Wenn diese Daten aus Kassa, Bankkonto, Papierbelegen, E-Mails und Tabellen zusammengesucht werden müssen, entsteht unnötige Nacharbeit. In FreeFinance können Händler ihre laufenden Geschäftsvorgänge strukturierter vorbereiten. Die Steuerberatung bekommt dadurch bessere Unterlagen, und der Händler selbst sieht früher, wie sich Geschäft, Kosten und Gewinn entwickeln.

Excel kann am Anfang funktionieren, wenn nur wenige Verkäufe und Ausgaben entstehen. Im Handel wird es aber schnell unübersichtlich, weil viele kleine Vorgänge zusammenkommen: Wareneinkauf, Barumsätze, Kartenzahlungen, Lieferantenbelege, Verpackung, Versand, Retouren, Rabatte, Tagesabschlüsse und laufende Fixkosten.

Das Problem ist nicht nur die Tabelle, sondern die Verteilung der Informationen. Belege liegen im Postfach oder in Papierform, Zahlungen am Bankkonto, Kassenumsätze im Kassensystem, Lieferantenrechnungen in Ordnern und Notizen zu Waren irgendwo separat. FreeFinance bringt Kassa, Belege, Rechnungen, Bankbewegungen und Buchhaltung in eine deutlich sauberere Struktur. Das spart Zeit und reduziert das Risiko, dass wichtige Vorgänge erst beim Jahresabschluss auffallen.

Ja. Auch wenn der Verkauf nur nebenbei startet, sollten Einnahmen, Ausgaben und Belege sauber dokumentiert werden. Viele kleine Handelsprojekte beginnen mit ein paar Produkten: Schmuck, Keramik, Kleidung, Deko, Prints, regionale Lebensmittel oder selbstgemachte Waren auf Märkten und über Social Media.

Am Anfang wirkt das noch wie ein Test. Trotzdem entstehen geschäftliche Vorgänge: Material, Wareneinkauf, Verpackung, Standgebühren, Versand, Kartenzahlungen, Barumsätze und Kundenzahlungen. FreeFinance hilft dabei, diese Dinge nicht zwischen privatem Konto, Papierbelegen, Excel und E-Mails zu verlieren.
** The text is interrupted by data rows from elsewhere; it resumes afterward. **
(** Times are the floats of [time.time()]. They are rationals here: the
    arithmetic on them is exact, and the rounding of floating-point
    arithmetic is not modelled. *)
Record ScheduleExecution := {
  next_start_time : option Q;
  task_processes : Dict.t Process
}.

Record State := {
  _start_time : option Q;
  _paused : bool;
  _scheduled_processes : Dict.t (list string);
  _schedules : Dict.t Schedule;
  _schedule_executions : Dict.t ScheduleExecution;
  _active_task_count : Z;
  _main_sleep_task : bool
}.

(** What the scheduler does to the outside world. *)
Inductive Effect :=
| CancelMainSleep
| Terminate (p : Z)
| Sleep (seconds : Q)
| EnsureFutureMain.

Definition set_paused (b : bool) (s : State) : State :=
  {| _start_time := _start_time s; _paused := b;
     _scheduled_processes := _scheduled_processes s;
     _schedules := _schedules s;
     _schedule_executions := _schedule_executions s;
     _active_task_count := _active_task_count s;
     _main_sleep_task := _main_sleep_task s |}.

Definition set_start_time (t : option Q) (s : State) : State :=
  {| _start_time := t; _paused := _paused s;
     _scheduled_processes := _scheduled_processes s;
     _schedules := _schedules s;
     _schedule_executions := _schedule_executions s;
     _active_task_count := _active_task_count s;
     _main_sleep_task := _main_sleep_task s |}.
Im Handel muss Ware oft gekauft werden, bevor klar ist, ob sie sich verkauft. Eine Modeboutique bestellt Größen und Kollektionen, ein Bio-Laden kauft verderbliche Ware, ein Geschenkartikelgeschäft hat saisonale Produkte. Was nicht verkauft wird, bindet Geld und nimmt Platz weg.

Deshalb sollte der Wareneinsatz nicht nur grob geschätzt werden. Lieferantenrechnungen, Einkaufskosten, Rabatte, Verderb, beschädigte Ware und laufende Fixkosten müssen nachvollziehbar bleiben. FreeFinance ersetzt keine Warenwirtschaft, kann aber die buchhalterische Seite von Einkauf, Belegen, Zahlungen und Kosten sauberer abbilden.